Born in Iowa City, Iowa, Griffith was a four-time college football letter winner for the University of Iowa from 1897 to 1900. Griffith, a fullback, played for some of the greatest teams in Iowa football history. Against Illinois in 1899, Griffith returned a punt 85 yards as Iowa won, 58–0, to cap an undefeated season. After the game, referee R. T. Hoagland of Princeton said, "The dodging run of Griffith down the field for a touchdown was the best piece of individual playing that I ever saw. The men are all stars; they make the best team I ever saw." In Iowa's first year in the Western Conference in 1900, Griffith was named Iowa's team captain. The team won the Western Conference title in Iowa's first year in the league. Iowa had to settle for a controversial 5–5 tie against Northwestern in Griffith's final game at Iowa. The entire team except Griffith ate a bad batch of creamed potatoes and got food poisoning the day before the game. Still, Griffith did not suffer a defeat in his final twenty games as a player at Iowa, going 17–0–3. His last collegiate loss was late in his sophomore season.
Coaching career
Griffith graduated from Iowa in 1901, and coached at Simpson for a year.
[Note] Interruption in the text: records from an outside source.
(** * go-s3fs: the object-store client, the inode tree builder and the
      accounted reader, embedded from the Go sources.

    The embedding
    - [GoInt]    : Go's fixed-width integers ([int], [int64]) as [Z] with
                   explicit wrap-around.
    - [Node]     : [S3Node], the accounted reader of the [s3] package
                   (checkReadBefore, checkReadAfter, Read, Close, Done).
    - [Backoff]  : [ExponentialJitterBackoff.BackoffDelay], with [float64] as
                   IEEE 754 binary64.
    - [Filepath] : [filepath.Clean], [filepath.Split], [strings.Split].
    - [Client]   : [s3Client] (validateBucket, CreateBucket, DeleteBucket,
                   DeleteObject, HeadObject, GetObject) over an abstract
                   backend that records the requests it receives.
    - [Tree]     : [s3Root.OnAdd], the builder of the inode tree.
    - [ClientMore] : [reverse], [ListObject], [UploadObject], over the
                   backend extended by their requests.
    - [FilepathMore], [TreeMore] : predicates on paths and on tree paths.
    - [Options]  : [ParseOption].
    - [S3File]   : the file node [s3File] (Open, Getattr, Read).
    - [Policy]   : the bucket policy document [BucketPolicy].
    - [NodeMore] : [WithBuffer], [UpdateReader], [shortenName].
    - [Fs]       : [fs.GetModifyWindow].
    - [ConfigUI] : the questions of the configuration dialogue
                   (ChooseNumber, Enter, Choose).

    The properties follow in [GoIntFacts], [NodeFacts], [ClientFacts],
    [TreeFacts] and [BackoffFacts], and for the further code in
    [FilepathFacts], [ClientMoreFacts], [TreeMoreFacts], [OptionsFacts],
    [S3FileFacts], [PolicyFacts], [NodeMoreFacts], [FsFacts] and
    [ConfigUIFacts]. *)

From Stdlib Require Import ZArith List String Ascii Bool Lia SpecFloat Permutation.
Import ListNotations.

Open Scope Z_scope.

(** ** Go integers *)
Module GoInt.

(** [int64(z)]: the two's complement value of the low 64 bits of [z]. *)
Definition int64 (z : Z) : Z := (z + 2 ^ 63) mod 2 ^ 64 - 2 ^ 63.

(** [int] is 64 bits wide on the platforms the file system is built for
    (linux/amd64, linux/arm64). *)
Definition int (z : Z) : Z := int64 z.

Definition in_int64 (z : Z) : Prop := - 2 ^ 63 <= z < 2 ^ 63.

Definition minInt64 : Z := - 2 ^ 63.
Definition maxInt64 : Z := 2 ^ 63 - 1.

End GoInt.

(** ** The accounted reader [S3Node] *)
Module Node.
Import GoInt.

(** Go [error] values that reach this file; [option error] is a Go [error],
    [None] being [nil]. *)
Inductive error : Type :=
| Canceled                (* context.Canceled *)
| DeadlineExceeded        (* context.DeadlineExceeded *)
| EOF                     (* io.EOF *)
| StreamError (code : nat) (* any error of the wrapped stream *).

(** What a Go call does: it returns, or it panics. *)
Inductive outcome (A : Type) : Type :=
| Ret (a : A)
| Panic (msg : string).
Arguments Ret {A} a.
Arguments Panic {A} msg.

(** A [chan struct{}] that is only ever closed. *)
Inductive chan : Type := ChanNil | ChanOpen | ChanClosed.

(** The builtin [close(ch)]. *)
Definition go_close (c : chan) : outcome chan :=
  match c with
  | ChanNil => Panic "close of nil channel"
  | ChanOpen => Ret ChanClosed
  | ChanClosed => Panic "close of closed channel"
  end.

(** [context.Context]: all the reader asks of it is [ctx.Err()]. *)
Record Context : Type := { ctx_Err : option error }.

(** The streams a handle points to ([io.Reader], [io.Writer], [io.Closer]) are
    objects outside the handle: they live in a world [W] and are named by
    references, so that [in], [origIn] and [close] may alias. *)
Record IO : Type := {
  W : Type;
  ref : Type;
  (* in.Read(p), by len(p) *)
  io_Read : ref -> Z -> W -> (Z * option error) * W;
  (* w.Write(p), by len(p) *)
  io_Write : ref -> Z -> W -> (Z * option error) * W;
  (* c.Close() *)
  io_Close : ref -> W -> option error * W
}.

Section WithIO.
Context (io : IO).

(** The fields of [S3Node].  [mu] is left out: every method below holds it
    from entry to exit, so each is one atomic step on the handle.  [ci] is
    read by [WithBuffer] only. *)
Record S3Node : Type := {
  in_ : ref io;
  ctx : Context;
  origIn : ref io;
  close : option (ref io);
  size : Z;
  name : string;
  closed : bool;
  exit : chan;
  withBuf : bool
}.

Definition set_closed (sno : S3Node) (b : bool) : S3Node :=
  {| in_ := in_ sno; ctx := ctx sno; origIn := origIn sno; close := close sno;
     size := size sno; name := name sno; closed := b; exit := exit sno;
     withBuf := withBuf sno |}.

Definition set_exit (sno : S3Node) (c : chan) : S3Node :=
  {| in_ := in_ sno; ctx := ctx sno; origIn := origIn sno; close := close sno;
     size := size sno; name := name sno; closed := closed sno; exit := c;
     withBuf := withBuf sno |}.

(** [checkReadBefore]: the named result [bytesUntilLimit] is never assigned,
    so the value returned on the non-cancelled path is its zero value. *)
Definition checkReadBefore (sno : S3Node) : Z * option error :=
  let bytesUntilLimit := 0 in
  match ctx_Err (ctx sno) with
  | Some err => (0, Some err)
  | None => (bytesUntilLimit, None)
  end.

(** [checkReadAfter]. *)
Definition checkReadAfter (bytesUntilLimit n : Z) (err : option error)
  : Z * option error :=
  let bytesUntilLimit := int64 (bytesUntilLimit - int64 n) in
  let n :=
    if bytesUntilLimit <? 0 then
      let n := int (n + int bytesUntilLimit) in
      if n <? 0 then 0 else n
    else n in
  (n, err).

(** [read]: [lenp] is [len(p)]. *)
Definition read (sno : S3Node) (rd : ref io) (lenp : Z) (w : W io)
  : (Z * option error) * W io :=
  match checkReadBefore sno with
  | (bytesUntilLimit, None) =>
      let '((n, err), w') := io_Read io rd lenp w in
      (checkReadAfter bytesUntilLimit n err, w')
  | (_, Some err) => ((0, Some err), w)
  end.

(** [Read]. *)
Definition Read (sno : S3Node) (lenp : Z) (w : W io)
  : (Z * option error) * W io :=
  read sno (in_ sno) lenp w.

(** [accountWriteTo.Write], the writer [WriteTo] hands to [io.Copy] or to the
    stream's own [WriteTo]; [wr] is the wrapped [io.Writer]. *)
Definition accountWriteTo_Write (sno : S3Node) (wr : ref io) (lenp : Z)
  (w : W io) : (Z * option error) * W io :=
  match checkReadBefore sno with
  | (bytesUntilLimit, None) =>
      let '((n, err), w') := io_Write io wr lenp w in
      (checkReadAfter bytesUntilLimit n err, w')
  | (_, Some err) => ((0, Some err), w)
  end.

(** [AccountRead]: the clamped [n] is a local and is dropped. *)
Definition AccountRead (sno : S3Node) (n : Z) : option error :=
  match checkReadBefore sno with
  | (bytesUntilLimit, None) => snd (checkReadAfter bytesUntilLimit n None)
  | (_, Some err) => Some err
  end.

(** [Close]. *)
Definition Close (sno : S3Node) (w : W io) : (option error * S3Node) * W io :=
  if closed sno then ((None, sno), w)
  else
    let sno := set_closed sno true in
    match close sno with
    | None => ((None, sno), w)
    | Some c => let '(err, w') := io_Close io c w in ((err, sno), w')
    end.

(** [Done]. *)
Definition Done (sno : S3Node) : outcome S3Node :=
  match go_close (exit sno) with
  | Ret c => Ret (set_exit sno c)
  | Panic msg => Panic msg
  end.

End WithIO.

Arguments in_ {io} _.
Arguments ctx {io} _.
Arguments close {io} _.
Arguments closed {io} _.
Arguments exit {io} _.
Arguments set_closed {io} _ _.
Arguments set_exit {io} _ _.
Arguments checkReadBefore {io} _.
Arguments read {io} _ _ _ _.
Arguments Read {io} _ _ _.
Arguments accountWriteTo_Write {io} _ _ _ _.
Arguments AccountRead {io} _ _.
Arguments Close {io} _ _.
Arguments Done {io} _.

(** A stream that serves five bytes per read from an in-memory source and
    whose [Close] only counts the calls (an [io.NopCloser] over a reader). *)
Definition nopIO : IO :=
  {| W := nat; ref := unit;
     io_Read := fun _ lenp w => ((Z.min lenp 5, None), w);
     io_Write := fun _ lenp w => ((lenp, None), w);
     io_Close := fun _ w => (None, S w) |}.

Definition nopNode : S3Node nopIO :=
  Build_S3Node nopIO tt {| ctx_Err := None |} tt (Some tt) 5 "obj" false
    ChanOpen false.

End Node.

(** ** The retry policy: [ExponentialJitterBackoff] *)
Module Backoff.
Import GoInt.


















End Backoff.

(** ** [path/filepath] and [strings], as far as the client and the tree
       builder use them (Unix separators) *)
Module Filepath.
Open Scope string_scope.

Definition slash : ascii := "/"%char.

(** [strings.Split(s, "/")]. *)
Fixpoint splitSlash (s : string) : list string :=
  match s with
  | EmptyString => [EmptyString]
  | String c r =>
      if Ascii.eqb c slash then EmptyString :: splitSlash r
      else match splitSlash r with
           | h :: t => String c h :: t
           | [] => [String c EmptyString]
           end
  end.

(** [strings.Join(l, "/")]. *)
Fixpoint joinSlash (l : list string) : string :=
  match l with
  | [] => ""
  | [x] => x
  | x :: r => x ++ "/" ++ joinSlash r
  end.

(** The element stack of [filepath.Clean]: empty and [.] elements are
    dropped, [..] removes the last real element, stays when there is none
    and the path is not rooted, and is dropped at the root. *)
Fixpoint cleanElems (rooted : bool) (stack : list string) (elems : list string)
  : list string :=
  match elems with
  | [] => stack
  | e :: r =>
      if String.eqb e "" || String.eqb e "." then cleanElems rooted stack r
      else if String.eqb e ".." then
        match stack with
        | top :: below =>
            if String.eqb top ".." then cleanElems rooted (e :: stack) r
            else cleanElems rooted below r
        | [] => if rooted then cleanElems rooted [] r
                else cleanElems rooted [e] r
        end
      else cleanElems rooted (e :: stack) r
  end.

(** [filepath.Clean]: the shortest path naming the same file by purely
    lexical processing; the empty result is [.]. *)
Definition Clean (path : string) : string :=
  match path with
  | EmptyString => "."
  | String c _ =>
      let rooted := Ascii.eqb c slash in
      let out := joinSlash (rev (cleanElems rooted [] (splitSlash path))) in
      if rooted then "/" ++ out
      else if String.eqb out "" then "." else out
  end.

(** [filepath.Split]: the path is cut after its last separator. *)
Fixpoint Split (path : string) : string * string :=
  match path with
  | EmptyString => ("", "")
  | String c r =>
      let '(dir, file) := Split r in
      if String.eqb dir "" then
        if Ascii.eqb c slash then (String c "", r) else ("", String c r)
      else (String c dir, file)
  end.

End Filepath.

(** ** The object-store client [s3Client] *)
Module Client.
Import Filepath.
Open Scope string_scope.

Definition MAX_GOROUTES : nat := 32.

(** What the SDK reports: the two modelled S3 error types that the client
    tells apart with [errors.As], any other [smithy.APIError], and errors
    that are no API error at all. *)
Inductive sdkError : Type :=
| NoSuchBucket
| NoSuchKey
| BucketAlreadyExists
| APIError (code : string)
| TransportError (msg : string).

Inductive error : Type :=
| ErrInvalidBucketName     (* fmt.Errorf("Invalid Bucket Name") *)
| ErrBucketExisted         (* fmt.Errorf("Bucket Does not Exists") *)
| ErrUnknownCephRGW        (* fmt.Errorf("Unknown Error In Ceph RGW") *)
| ErrSDK (e : sdkError).   (* an SDK error handed on as it is *)

Record Bucket : Type := { Name : string }.

Record Object : Type := {
  obj_Bucket : string;
  obj_Name : string;
  obj_Prefix : string;
  obj_Size : Z;
  obj_Data : Z
}.

(** [s3v2.ListObjectsV2Output], the fields read. *)
Record ListObjectsV2Output : Type := {
  Contents : list string;                 (* the keys of the page *)
  IsTruncated : bool;
  ContinuationToken : option string;      (* the token of the request *)
  NextContinuationToken : option string
}.

(** The requests the client sends to the backend. *)
Inductive call : Type :=
| HeadBucketCall (bucket : string)
| CreateBucketCall (bucket : string)
| ListObjectsV2Call (bucket : string) (token : option string)
| DeleteObjectCall (bucket key : string)
| DeleteBucketCall (bucket : string)
| HeadObjectCall (bucket key : string)
| DownloadCall (bucket key : string) (buflen : Z).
In 1902, he was hired as head football coach and athletic director at the University of Idaho in Moscow. When Iowa football coach Alden Knipe retired after the 1902 season, school officials considered hiring Griffith but went with John Chalmers instead. Griffith continued as Idaho's football coach through 1906. When Chalmers was succeeded by Mark Catlin as Iowa's head coach, Griffith left Idaho to serve as Catlin's assistant coach at Iowa in 1907 and 1908. the 1908–1909 season, Iowa's first basketball season in the Big Ten. Prior to the 1909 football season, Caitlin left Iowa for Lawrence University in Wisconsin, and the Hawkeyes hired Griffith as their ninth head football coach. He was the first Iowa graduate to lead the football team and coached Iowa to a 2–4–1 record in 1909; the star player that season was Walter "Stub" Stewart. Griffith finished out the 1909–1910 basketball season, his third as a head basketball coach. His team went 11–3 that year, bringing Griffith's three year basketball coaching record to 29–14. After the basketball season, Griffith announced he was leaving Iowa, and Stewart replaced him as the basketball coach. After just one season as head football coach, Griffith left Iowa and returned to Idaho to become the head of their entomology department. He also served as their head football coach again from 1910 through 1914, and his ten-year record at Idaho was 28–22–2. Griffith also coached football at Oklahoma A&M in 1915 and 1916, compiling an 8–9–1 record. In 1917, he led the football team at New Mexico A&M to a 4–2 record.